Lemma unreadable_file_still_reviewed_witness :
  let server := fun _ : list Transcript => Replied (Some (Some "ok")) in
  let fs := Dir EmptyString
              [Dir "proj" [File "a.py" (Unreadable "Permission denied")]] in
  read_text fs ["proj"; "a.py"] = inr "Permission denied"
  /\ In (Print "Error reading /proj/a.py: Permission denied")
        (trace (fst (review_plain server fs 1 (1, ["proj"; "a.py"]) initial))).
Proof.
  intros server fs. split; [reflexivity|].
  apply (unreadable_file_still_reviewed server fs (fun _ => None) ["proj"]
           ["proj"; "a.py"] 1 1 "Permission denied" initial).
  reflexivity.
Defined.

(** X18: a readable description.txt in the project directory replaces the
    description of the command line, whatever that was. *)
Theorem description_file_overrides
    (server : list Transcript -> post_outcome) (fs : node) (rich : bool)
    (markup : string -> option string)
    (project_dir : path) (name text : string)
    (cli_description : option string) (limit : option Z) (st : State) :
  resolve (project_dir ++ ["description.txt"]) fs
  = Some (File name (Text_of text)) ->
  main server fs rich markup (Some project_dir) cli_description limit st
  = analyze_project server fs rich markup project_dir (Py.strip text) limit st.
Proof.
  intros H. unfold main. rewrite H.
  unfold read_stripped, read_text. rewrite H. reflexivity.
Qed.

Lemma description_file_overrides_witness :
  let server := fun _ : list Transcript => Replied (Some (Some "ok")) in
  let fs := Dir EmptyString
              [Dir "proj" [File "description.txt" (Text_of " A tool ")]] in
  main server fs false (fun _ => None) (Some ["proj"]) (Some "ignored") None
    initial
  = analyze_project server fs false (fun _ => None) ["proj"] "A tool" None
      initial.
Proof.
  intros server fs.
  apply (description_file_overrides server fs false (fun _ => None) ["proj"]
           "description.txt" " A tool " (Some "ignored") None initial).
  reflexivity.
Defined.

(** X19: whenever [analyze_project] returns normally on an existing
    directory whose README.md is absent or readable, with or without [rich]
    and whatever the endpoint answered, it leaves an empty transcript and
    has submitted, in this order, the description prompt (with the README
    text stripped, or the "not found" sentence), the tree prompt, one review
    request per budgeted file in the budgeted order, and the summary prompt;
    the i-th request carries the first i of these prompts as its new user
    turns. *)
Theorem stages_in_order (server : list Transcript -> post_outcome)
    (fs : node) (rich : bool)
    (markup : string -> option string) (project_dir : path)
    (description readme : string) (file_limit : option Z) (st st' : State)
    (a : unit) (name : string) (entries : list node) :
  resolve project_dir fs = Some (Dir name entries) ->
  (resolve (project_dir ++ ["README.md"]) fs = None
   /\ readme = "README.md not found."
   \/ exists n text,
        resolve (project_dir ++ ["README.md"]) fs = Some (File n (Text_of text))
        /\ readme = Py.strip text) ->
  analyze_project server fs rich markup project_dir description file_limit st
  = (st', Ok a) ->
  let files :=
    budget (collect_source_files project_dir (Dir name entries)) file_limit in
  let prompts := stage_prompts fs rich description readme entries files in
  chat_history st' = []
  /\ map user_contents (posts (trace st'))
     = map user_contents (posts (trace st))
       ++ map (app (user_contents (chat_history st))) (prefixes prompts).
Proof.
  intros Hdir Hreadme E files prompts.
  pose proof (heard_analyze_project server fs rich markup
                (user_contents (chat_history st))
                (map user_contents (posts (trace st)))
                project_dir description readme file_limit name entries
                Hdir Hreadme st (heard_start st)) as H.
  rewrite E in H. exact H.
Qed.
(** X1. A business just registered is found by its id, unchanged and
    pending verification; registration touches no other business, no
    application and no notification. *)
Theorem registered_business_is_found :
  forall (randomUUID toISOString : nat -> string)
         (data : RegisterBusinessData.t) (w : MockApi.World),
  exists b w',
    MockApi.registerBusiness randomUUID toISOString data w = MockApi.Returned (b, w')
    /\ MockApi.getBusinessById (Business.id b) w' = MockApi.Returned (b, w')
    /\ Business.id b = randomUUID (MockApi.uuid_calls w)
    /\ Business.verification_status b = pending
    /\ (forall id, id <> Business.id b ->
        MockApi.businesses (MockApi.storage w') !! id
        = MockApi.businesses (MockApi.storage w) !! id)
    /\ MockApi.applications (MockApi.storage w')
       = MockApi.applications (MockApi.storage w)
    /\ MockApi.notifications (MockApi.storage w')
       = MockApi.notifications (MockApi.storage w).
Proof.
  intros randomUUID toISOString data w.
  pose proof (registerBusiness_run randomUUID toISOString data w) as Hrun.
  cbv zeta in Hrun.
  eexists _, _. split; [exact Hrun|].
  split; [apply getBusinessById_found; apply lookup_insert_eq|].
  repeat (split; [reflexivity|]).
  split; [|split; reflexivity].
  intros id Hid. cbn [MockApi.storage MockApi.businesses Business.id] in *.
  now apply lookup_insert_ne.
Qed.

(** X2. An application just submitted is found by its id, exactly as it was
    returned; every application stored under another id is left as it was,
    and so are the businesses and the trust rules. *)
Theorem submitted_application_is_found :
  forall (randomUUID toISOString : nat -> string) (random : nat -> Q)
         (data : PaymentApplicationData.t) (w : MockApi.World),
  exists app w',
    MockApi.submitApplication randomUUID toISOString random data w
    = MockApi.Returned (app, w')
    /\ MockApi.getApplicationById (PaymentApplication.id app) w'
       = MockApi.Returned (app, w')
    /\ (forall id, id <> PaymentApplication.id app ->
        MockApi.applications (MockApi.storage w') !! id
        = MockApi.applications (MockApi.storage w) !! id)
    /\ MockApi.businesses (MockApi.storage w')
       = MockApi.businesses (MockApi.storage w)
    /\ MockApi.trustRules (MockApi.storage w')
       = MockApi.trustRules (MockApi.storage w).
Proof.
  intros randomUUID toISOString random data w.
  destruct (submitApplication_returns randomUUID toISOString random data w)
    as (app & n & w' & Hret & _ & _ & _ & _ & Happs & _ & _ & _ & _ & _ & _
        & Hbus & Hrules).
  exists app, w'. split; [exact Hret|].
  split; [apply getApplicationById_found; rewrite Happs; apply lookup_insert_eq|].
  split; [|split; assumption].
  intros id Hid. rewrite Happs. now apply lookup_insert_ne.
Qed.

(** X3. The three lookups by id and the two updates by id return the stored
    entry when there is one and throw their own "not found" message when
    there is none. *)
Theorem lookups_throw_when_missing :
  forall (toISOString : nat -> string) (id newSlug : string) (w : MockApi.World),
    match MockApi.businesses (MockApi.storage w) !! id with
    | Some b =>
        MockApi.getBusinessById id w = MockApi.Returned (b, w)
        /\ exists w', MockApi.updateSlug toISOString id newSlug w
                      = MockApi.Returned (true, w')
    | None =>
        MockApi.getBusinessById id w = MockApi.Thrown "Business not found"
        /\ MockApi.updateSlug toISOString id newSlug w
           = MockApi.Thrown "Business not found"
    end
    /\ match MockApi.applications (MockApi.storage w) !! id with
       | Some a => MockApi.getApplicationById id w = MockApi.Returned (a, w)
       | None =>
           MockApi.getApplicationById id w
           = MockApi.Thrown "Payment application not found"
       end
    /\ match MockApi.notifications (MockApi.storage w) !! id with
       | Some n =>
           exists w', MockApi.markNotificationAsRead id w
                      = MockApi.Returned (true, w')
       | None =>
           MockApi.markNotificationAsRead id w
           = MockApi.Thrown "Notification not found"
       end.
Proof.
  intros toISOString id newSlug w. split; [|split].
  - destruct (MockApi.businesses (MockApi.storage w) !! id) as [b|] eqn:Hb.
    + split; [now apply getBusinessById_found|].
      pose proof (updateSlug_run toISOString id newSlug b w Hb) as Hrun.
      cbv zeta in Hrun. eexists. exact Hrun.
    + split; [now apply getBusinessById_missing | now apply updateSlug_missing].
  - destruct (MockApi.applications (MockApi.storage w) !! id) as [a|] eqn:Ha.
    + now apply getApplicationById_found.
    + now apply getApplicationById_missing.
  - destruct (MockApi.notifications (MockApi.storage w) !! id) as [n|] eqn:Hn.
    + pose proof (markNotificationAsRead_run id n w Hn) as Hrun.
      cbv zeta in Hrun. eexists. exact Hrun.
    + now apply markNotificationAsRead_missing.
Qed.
* * *
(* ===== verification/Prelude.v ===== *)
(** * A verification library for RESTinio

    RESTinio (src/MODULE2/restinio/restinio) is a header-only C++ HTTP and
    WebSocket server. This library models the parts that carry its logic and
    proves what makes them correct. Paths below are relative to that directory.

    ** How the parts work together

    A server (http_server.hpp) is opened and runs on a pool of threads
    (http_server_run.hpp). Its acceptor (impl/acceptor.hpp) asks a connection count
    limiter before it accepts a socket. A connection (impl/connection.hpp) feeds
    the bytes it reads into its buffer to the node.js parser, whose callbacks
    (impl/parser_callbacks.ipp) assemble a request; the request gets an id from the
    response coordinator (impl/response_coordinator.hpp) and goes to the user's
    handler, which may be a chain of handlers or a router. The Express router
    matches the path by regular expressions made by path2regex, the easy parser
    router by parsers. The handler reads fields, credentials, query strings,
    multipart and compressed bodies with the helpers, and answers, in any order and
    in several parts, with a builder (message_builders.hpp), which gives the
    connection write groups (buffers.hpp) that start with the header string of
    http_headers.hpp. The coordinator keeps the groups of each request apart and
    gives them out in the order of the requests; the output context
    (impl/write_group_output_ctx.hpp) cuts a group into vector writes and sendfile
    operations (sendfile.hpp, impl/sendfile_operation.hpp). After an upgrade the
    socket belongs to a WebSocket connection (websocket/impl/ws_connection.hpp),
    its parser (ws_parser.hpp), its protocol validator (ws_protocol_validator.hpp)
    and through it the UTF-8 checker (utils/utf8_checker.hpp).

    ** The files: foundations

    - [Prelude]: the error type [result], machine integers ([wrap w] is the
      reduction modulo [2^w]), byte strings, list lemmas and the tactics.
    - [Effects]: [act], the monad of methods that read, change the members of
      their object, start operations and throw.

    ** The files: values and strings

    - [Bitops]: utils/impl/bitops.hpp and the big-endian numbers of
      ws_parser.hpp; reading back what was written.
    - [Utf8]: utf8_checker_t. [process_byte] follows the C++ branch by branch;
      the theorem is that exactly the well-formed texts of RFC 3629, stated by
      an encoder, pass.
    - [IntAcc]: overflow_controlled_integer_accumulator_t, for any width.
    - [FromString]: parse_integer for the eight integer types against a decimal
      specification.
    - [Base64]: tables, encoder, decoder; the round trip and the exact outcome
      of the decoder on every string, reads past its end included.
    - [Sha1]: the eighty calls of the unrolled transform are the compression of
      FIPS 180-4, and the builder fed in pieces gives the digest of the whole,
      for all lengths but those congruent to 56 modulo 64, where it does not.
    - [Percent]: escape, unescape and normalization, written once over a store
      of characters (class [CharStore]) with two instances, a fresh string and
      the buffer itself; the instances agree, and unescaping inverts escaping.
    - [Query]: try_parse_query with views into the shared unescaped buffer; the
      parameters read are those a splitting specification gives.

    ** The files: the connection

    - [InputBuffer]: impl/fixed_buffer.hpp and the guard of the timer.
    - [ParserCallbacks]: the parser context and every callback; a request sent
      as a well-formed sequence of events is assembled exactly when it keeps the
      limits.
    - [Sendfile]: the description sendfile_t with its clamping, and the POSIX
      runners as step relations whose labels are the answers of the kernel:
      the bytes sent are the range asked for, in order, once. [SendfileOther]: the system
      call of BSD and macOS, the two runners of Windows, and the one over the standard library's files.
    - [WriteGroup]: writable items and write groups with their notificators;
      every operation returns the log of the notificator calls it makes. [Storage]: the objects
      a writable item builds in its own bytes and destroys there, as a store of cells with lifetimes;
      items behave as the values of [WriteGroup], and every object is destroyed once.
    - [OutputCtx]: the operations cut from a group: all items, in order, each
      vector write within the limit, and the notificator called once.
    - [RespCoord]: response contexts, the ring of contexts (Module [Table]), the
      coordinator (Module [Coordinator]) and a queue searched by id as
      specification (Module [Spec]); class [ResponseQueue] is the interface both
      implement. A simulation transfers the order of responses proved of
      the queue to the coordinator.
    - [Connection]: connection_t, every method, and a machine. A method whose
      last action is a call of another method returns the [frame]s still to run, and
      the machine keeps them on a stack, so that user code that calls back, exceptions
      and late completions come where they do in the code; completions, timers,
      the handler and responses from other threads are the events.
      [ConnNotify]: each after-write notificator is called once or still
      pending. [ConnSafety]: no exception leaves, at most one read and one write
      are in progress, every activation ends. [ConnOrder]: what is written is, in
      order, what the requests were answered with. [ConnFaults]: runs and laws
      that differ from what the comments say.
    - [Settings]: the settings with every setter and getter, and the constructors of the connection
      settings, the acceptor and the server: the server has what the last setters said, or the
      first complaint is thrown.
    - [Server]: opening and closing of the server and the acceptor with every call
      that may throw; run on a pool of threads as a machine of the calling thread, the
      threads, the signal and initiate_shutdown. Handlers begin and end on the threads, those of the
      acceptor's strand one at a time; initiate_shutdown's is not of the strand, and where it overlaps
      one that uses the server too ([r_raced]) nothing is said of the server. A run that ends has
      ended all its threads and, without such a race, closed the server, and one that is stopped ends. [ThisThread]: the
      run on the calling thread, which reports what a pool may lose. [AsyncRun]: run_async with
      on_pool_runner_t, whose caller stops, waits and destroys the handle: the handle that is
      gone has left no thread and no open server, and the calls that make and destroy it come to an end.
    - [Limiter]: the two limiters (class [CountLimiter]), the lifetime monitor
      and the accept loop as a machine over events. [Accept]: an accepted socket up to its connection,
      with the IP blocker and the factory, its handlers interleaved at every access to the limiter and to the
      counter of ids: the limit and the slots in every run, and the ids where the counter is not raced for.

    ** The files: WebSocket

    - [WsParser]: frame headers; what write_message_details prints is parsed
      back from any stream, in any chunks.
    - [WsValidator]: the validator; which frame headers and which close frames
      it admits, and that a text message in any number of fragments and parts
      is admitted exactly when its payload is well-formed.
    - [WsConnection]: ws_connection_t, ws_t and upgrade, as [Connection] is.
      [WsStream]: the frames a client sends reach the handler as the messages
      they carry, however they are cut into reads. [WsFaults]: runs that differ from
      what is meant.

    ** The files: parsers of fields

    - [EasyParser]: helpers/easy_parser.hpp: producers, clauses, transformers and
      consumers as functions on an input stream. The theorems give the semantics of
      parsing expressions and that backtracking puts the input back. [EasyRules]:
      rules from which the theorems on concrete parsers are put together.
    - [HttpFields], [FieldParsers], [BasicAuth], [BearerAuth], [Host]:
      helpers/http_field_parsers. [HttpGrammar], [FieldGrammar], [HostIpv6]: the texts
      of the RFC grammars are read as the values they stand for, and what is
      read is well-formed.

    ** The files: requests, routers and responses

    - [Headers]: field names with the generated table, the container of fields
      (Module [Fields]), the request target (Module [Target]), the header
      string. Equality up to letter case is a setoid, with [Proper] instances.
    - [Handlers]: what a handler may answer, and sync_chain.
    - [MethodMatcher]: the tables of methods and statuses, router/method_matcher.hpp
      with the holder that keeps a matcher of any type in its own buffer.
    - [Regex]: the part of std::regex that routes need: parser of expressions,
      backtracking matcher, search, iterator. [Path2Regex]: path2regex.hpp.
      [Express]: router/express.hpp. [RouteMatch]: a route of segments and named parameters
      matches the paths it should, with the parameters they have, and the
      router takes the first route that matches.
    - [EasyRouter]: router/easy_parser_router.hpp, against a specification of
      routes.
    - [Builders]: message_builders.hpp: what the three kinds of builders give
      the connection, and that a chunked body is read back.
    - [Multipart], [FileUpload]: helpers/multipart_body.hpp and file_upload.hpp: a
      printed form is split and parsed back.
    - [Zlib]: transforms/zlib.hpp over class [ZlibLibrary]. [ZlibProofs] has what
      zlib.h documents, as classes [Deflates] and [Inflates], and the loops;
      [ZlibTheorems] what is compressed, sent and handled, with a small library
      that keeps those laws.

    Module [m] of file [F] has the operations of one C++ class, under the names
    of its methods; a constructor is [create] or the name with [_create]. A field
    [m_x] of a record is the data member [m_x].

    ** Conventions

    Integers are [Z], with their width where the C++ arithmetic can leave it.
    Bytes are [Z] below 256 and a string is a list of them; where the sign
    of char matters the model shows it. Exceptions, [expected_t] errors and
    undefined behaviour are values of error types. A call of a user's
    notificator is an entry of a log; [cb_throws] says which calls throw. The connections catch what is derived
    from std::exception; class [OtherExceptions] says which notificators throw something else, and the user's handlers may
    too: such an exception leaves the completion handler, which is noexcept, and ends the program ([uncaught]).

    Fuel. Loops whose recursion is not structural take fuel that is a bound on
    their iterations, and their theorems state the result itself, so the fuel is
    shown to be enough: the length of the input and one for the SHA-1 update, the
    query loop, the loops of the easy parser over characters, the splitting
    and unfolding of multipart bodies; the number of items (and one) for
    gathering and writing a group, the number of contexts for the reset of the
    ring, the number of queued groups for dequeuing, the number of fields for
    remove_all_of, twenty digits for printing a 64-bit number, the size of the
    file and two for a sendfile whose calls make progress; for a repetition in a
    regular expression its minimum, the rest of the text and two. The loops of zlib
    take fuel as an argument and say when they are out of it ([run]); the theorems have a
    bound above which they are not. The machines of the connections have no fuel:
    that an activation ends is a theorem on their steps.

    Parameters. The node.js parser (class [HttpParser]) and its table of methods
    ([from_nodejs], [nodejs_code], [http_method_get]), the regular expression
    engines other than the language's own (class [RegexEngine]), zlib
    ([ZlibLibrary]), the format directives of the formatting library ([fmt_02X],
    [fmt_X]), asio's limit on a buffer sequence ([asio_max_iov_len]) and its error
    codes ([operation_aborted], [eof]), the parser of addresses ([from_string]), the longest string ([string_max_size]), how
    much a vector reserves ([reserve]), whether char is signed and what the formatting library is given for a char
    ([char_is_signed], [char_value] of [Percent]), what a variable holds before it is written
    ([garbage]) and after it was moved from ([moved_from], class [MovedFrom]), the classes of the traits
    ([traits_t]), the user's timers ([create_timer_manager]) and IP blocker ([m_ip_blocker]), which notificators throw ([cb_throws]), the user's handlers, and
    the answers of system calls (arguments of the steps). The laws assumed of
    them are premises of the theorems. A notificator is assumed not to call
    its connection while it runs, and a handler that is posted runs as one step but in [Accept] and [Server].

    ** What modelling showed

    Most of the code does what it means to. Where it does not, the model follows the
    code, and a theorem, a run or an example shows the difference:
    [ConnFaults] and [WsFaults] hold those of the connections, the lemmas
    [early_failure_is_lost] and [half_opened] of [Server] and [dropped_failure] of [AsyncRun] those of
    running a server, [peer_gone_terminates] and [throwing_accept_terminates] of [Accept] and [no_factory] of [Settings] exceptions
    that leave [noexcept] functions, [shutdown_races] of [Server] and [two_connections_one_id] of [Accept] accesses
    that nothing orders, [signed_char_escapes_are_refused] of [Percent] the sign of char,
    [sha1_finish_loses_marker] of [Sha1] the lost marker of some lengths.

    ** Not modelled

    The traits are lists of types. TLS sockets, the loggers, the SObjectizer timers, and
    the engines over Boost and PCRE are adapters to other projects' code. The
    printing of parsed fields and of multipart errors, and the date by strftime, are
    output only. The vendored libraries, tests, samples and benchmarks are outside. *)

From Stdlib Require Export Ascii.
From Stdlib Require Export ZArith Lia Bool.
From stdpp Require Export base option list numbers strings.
...
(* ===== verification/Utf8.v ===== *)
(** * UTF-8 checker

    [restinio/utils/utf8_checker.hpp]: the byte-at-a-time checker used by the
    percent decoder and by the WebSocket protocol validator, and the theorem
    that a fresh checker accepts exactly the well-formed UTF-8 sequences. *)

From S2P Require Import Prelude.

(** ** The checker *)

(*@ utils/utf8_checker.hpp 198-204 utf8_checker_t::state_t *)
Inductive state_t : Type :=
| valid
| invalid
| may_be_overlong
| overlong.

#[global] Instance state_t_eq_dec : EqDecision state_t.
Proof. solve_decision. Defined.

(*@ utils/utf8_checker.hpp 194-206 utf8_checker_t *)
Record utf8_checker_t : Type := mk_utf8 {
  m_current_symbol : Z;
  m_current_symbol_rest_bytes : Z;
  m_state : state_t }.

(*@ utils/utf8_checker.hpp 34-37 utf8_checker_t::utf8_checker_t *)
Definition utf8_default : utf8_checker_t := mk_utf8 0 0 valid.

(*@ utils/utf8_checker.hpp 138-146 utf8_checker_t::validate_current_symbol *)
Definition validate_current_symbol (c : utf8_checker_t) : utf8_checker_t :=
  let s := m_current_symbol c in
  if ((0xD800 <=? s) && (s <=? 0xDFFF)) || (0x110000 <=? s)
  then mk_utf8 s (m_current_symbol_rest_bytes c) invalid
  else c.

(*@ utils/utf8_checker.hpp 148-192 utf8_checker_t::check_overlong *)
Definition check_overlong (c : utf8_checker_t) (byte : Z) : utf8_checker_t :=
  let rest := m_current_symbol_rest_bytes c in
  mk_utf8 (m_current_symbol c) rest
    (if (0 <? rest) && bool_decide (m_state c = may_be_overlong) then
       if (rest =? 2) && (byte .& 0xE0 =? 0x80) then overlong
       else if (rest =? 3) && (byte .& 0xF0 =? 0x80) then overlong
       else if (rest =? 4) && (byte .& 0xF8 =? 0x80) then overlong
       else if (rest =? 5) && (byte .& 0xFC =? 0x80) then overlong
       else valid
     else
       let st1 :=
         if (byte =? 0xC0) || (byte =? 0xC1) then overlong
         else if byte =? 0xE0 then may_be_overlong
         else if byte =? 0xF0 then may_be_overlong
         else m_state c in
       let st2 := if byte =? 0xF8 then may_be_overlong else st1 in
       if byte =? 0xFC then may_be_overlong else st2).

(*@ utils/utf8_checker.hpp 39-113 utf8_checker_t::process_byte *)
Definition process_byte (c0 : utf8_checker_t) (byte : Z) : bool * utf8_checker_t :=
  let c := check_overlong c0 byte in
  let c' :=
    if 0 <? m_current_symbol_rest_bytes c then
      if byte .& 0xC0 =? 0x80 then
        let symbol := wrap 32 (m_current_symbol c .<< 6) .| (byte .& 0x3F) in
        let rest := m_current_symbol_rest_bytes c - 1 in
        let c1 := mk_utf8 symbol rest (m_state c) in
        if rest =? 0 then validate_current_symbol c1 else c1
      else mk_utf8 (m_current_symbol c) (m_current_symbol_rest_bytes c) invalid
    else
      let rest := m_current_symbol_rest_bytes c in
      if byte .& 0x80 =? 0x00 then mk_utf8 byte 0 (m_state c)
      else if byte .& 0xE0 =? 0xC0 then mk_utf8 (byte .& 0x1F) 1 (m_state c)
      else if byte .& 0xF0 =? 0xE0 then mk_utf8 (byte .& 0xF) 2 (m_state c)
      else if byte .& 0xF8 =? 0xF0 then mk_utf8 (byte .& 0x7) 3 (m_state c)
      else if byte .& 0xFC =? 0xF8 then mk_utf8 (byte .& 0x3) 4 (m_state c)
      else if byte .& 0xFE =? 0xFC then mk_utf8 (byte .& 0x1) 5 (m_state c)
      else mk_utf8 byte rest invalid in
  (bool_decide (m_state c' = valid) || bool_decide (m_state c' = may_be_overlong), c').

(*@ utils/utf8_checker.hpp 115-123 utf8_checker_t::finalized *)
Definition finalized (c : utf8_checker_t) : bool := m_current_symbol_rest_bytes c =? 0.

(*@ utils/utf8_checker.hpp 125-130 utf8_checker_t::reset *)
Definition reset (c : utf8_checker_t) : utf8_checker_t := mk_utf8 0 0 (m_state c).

* **Try it**
There is a line with "file and two" and a line with "code, and a" above. Copy exactly those two lines and all lines between them, with nothing else.

* **Output below**
    file and two for a sendfile whose calls make progress; for a repetition in a
    regular expression its minimum, the rest of the text and two. The loops of zlib
    take fuel as an argument and say when they are out of it ([run]); the theorems have a
    bound above which they are not. The machines of the connections have no fuel:
    that an activation ends is a theorem on their steps.

    Parameters. The node.js parser (class [HttpParser]) and its table of methods
    ([from_nodejs], [nodejs_code], [http_method_get]), the regular expression
    engines other than the language's own (class [RegexEngine]), zlib
    ([ZlibLibrary]), the format directives of the formatting library ([fmt_02X],
    [fmt_X]), asio's limit on a buffer sequence ([asio_max_iov_len]) and its error
    codes ([operation_aborted], [eof]), the parser of addresses ([from_string]), the longest string ([string_max_size]), how
    much a vector reserves ([reserve]), whether char is signed and what the formatting library is given for a char
    ([char_is_signed], [char_value] of [Percent]), what a variable holds before it is written
    ([garbage]) and after it was moved from ([moved_from], class [MovedFrom]), the classes of the traits
    ([traits_t]), the user's timers ([create_timer_manager]) and IP blocker ([m_ip_blocker]), which notificators throw ([cb_throws]), the user's handlers, and
    the answers of system calls (arguments of the steps). The laws assumed of
    them are premises of the theorems. A notificator is assumed not to call
    its connection while it runs, and a handler that is posted runs as one step but in [Accept] and [Server].

    ** What modelling showed

    Most of the code does what it means to. Where it does not, the model follows the
    code, and a theorem, a run or an example shows the difference:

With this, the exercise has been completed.